━━ Record extracts ━━
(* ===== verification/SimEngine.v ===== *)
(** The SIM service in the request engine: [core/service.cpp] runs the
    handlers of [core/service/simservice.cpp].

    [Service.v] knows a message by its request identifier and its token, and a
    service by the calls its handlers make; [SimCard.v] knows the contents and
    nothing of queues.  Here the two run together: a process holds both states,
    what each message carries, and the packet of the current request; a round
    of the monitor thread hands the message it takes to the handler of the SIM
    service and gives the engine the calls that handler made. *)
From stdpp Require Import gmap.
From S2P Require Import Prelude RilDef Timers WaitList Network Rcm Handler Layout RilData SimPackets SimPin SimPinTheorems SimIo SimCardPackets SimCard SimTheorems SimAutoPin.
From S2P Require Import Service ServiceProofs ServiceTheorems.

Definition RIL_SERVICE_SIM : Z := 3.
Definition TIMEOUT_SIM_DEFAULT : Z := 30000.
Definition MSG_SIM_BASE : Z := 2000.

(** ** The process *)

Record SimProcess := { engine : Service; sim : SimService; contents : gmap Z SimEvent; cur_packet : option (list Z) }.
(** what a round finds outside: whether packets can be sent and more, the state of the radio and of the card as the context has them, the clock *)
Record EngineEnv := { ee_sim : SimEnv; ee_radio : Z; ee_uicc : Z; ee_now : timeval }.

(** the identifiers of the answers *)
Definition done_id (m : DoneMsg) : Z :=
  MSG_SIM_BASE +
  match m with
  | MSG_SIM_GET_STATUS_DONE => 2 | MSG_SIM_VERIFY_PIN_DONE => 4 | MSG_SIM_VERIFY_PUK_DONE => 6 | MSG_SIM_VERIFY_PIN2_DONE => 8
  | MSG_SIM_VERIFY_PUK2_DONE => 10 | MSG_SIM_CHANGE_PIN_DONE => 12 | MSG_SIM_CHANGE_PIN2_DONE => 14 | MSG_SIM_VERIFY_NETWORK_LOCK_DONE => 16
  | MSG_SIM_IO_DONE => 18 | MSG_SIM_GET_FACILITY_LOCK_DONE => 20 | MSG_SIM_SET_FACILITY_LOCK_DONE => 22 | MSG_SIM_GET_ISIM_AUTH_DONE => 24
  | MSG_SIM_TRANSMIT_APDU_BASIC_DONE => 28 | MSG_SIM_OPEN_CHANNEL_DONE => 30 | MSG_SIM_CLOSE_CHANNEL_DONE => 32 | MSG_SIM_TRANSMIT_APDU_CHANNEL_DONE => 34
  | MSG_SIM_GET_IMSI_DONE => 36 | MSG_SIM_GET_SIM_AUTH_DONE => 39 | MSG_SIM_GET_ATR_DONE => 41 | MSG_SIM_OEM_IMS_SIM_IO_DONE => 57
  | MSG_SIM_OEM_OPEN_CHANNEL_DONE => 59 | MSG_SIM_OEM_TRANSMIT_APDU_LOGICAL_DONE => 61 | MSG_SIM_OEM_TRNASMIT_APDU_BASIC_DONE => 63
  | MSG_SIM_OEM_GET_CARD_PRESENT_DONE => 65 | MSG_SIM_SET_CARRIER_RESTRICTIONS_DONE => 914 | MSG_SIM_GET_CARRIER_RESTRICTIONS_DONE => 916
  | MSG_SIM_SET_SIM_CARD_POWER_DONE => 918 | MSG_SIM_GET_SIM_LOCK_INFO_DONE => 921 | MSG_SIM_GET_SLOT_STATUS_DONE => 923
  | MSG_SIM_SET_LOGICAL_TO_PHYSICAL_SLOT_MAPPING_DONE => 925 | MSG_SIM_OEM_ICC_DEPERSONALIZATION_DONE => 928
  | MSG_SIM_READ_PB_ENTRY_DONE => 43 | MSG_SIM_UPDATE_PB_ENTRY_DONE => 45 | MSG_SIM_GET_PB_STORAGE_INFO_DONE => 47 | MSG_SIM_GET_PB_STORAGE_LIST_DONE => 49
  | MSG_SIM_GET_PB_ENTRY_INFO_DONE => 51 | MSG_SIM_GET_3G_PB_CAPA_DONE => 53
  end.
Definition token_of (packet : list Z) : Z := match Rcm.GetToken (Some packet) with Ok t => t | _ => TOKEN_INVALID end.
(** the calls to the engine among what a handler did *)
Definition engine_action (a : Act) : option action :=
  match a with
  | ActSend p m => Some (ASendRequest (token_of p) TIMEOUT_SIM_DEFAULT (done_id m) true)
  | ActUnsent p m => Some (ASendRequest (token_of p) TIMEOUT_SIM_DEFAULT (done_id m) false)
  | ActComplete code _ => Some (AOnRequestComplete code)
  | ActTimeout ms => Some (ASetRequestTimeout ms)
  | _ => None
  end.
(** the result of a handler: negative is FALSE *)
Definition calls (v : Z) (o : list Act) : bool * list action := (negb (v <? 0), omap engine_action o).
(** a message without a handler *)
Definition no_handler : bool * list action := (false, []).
━━━
_What the task requires_
Scan the lines above for "Definition MSG_SIM_BASE : Z := 2000." and for "MSG_SIM_GET_PB_STORAGE_LIST_DONE => 49". Repeat exactly the line holding each of them and every line in between.

_Exercise output_
Definition MSG_SIM_BASE : Z := 2000.

(** ** The process *)

Record SimProcess := { engine : Service; sim : SimService; contents : gmap Z SimEvent; cur_packet : option (list Z) }.
(** what a round finds outside: whether packets can be sent and more, the state of the radio and of the card as the context has them, the clock *)
Record EngineEnv := { ee_sim : SimEnv; ee_radio : Z; ee_uicc : Z; ee_now : timeval }.

(** the identifiers of the answers *)
Definition done_id (m : DoneMsg) : Z :=
  MSG_SIM_BASE +
  match m with
  | MSG_SIM_GET_STATUS_DONE => 2 | MSG_SIM_VERIFY_PIN_DONE => 4 | MSG_SIM_VERIFY_PUK_DONE => 6 | MSG_SIM_VERIFY_PIN2_DONE => 8
  | MSG_SIM_VERIFY_PUK2_DONE => 10 | MSG_SIM_CHANGE_PIN_DONE => 12 | MSG_SIM_CHANGE_PIN2_DONE => 14 | MSG_SIM_VERIFY_NETWORK_LOCK_DONE => 16
  | MSG_SIM_IO_DONE => 18 | MSG_SIM_GET_FACILITY_LOCK_DONE => 20 | MSG_SIM_SET_FACILITY_LOCK_DONE => 22 | MSG_SIM_GET_ISIM_AUTH_DONE => 24
  | MSG_SIM_TRANSMIT_APDU_BASIC_DONE => 28 | MSG_SIM_OPEN_CHANNEL_DONE => 30 | MSG_SIM_CLOSE_CHANNEL_DONE => 32 | MSG_SIM_TRANSMIT_APDU_CHANNEL_DONE => 34
  | MSG_SIM_GET_IMSI_DONE => 36 | MSG_SIM_GET_SIM_AUTH_DONE => 39 | MSG_SIM_GET_ATR_DONE => 41 | MSG_SIM_OEM_IMS_SIM_IO_DONE => 57
  | MSG_SIM_OEM_OPEN_CHANNEL_DONE => 59 | MSG_SIM_OEM_TRANSMIT_APDU_LOGICAL_DONE => 61 | MSG_SIM_OEM_TRNASMIT_APDU_BASIC_DONE => 63
  | MSG_SIM_OEM_GET_CARD_PRESENT_DONE => 65 | MSG_SIM_SET_CARRIER_RESTRICTIONS_DONE => 914 | MSG_SIM_GET_CARRIER_RESTRICTIONS_DONE => 916
  | MSG_SIM_SET_SIM_CARD_POWER_DONE => 918 | MSG_SIM_GET_SIM_LOCK_INFO_DONE => 921 | MSG_SIM_GET_SLOT_STATUS_DONE => 923
  | MSG_SIM_SET_LOGICAL_TO_PHYSICAL_SLOT_MAPPING_DONE => 925 | MSG_SIM_OEM_ICC_DEPERSONALIZATION_DONE => 928
  | MSG_SIM_READ_PB_ENTRY_DONE => 43 | MSG_SIM_UPDATE_PB_ENTRY_DONE => 45 | MSG_SIM_GET_PB_STORAGE_INFO_DONE => 47 | MSG_SIM_GET_PB_STORAGE_LIST_DONE => 49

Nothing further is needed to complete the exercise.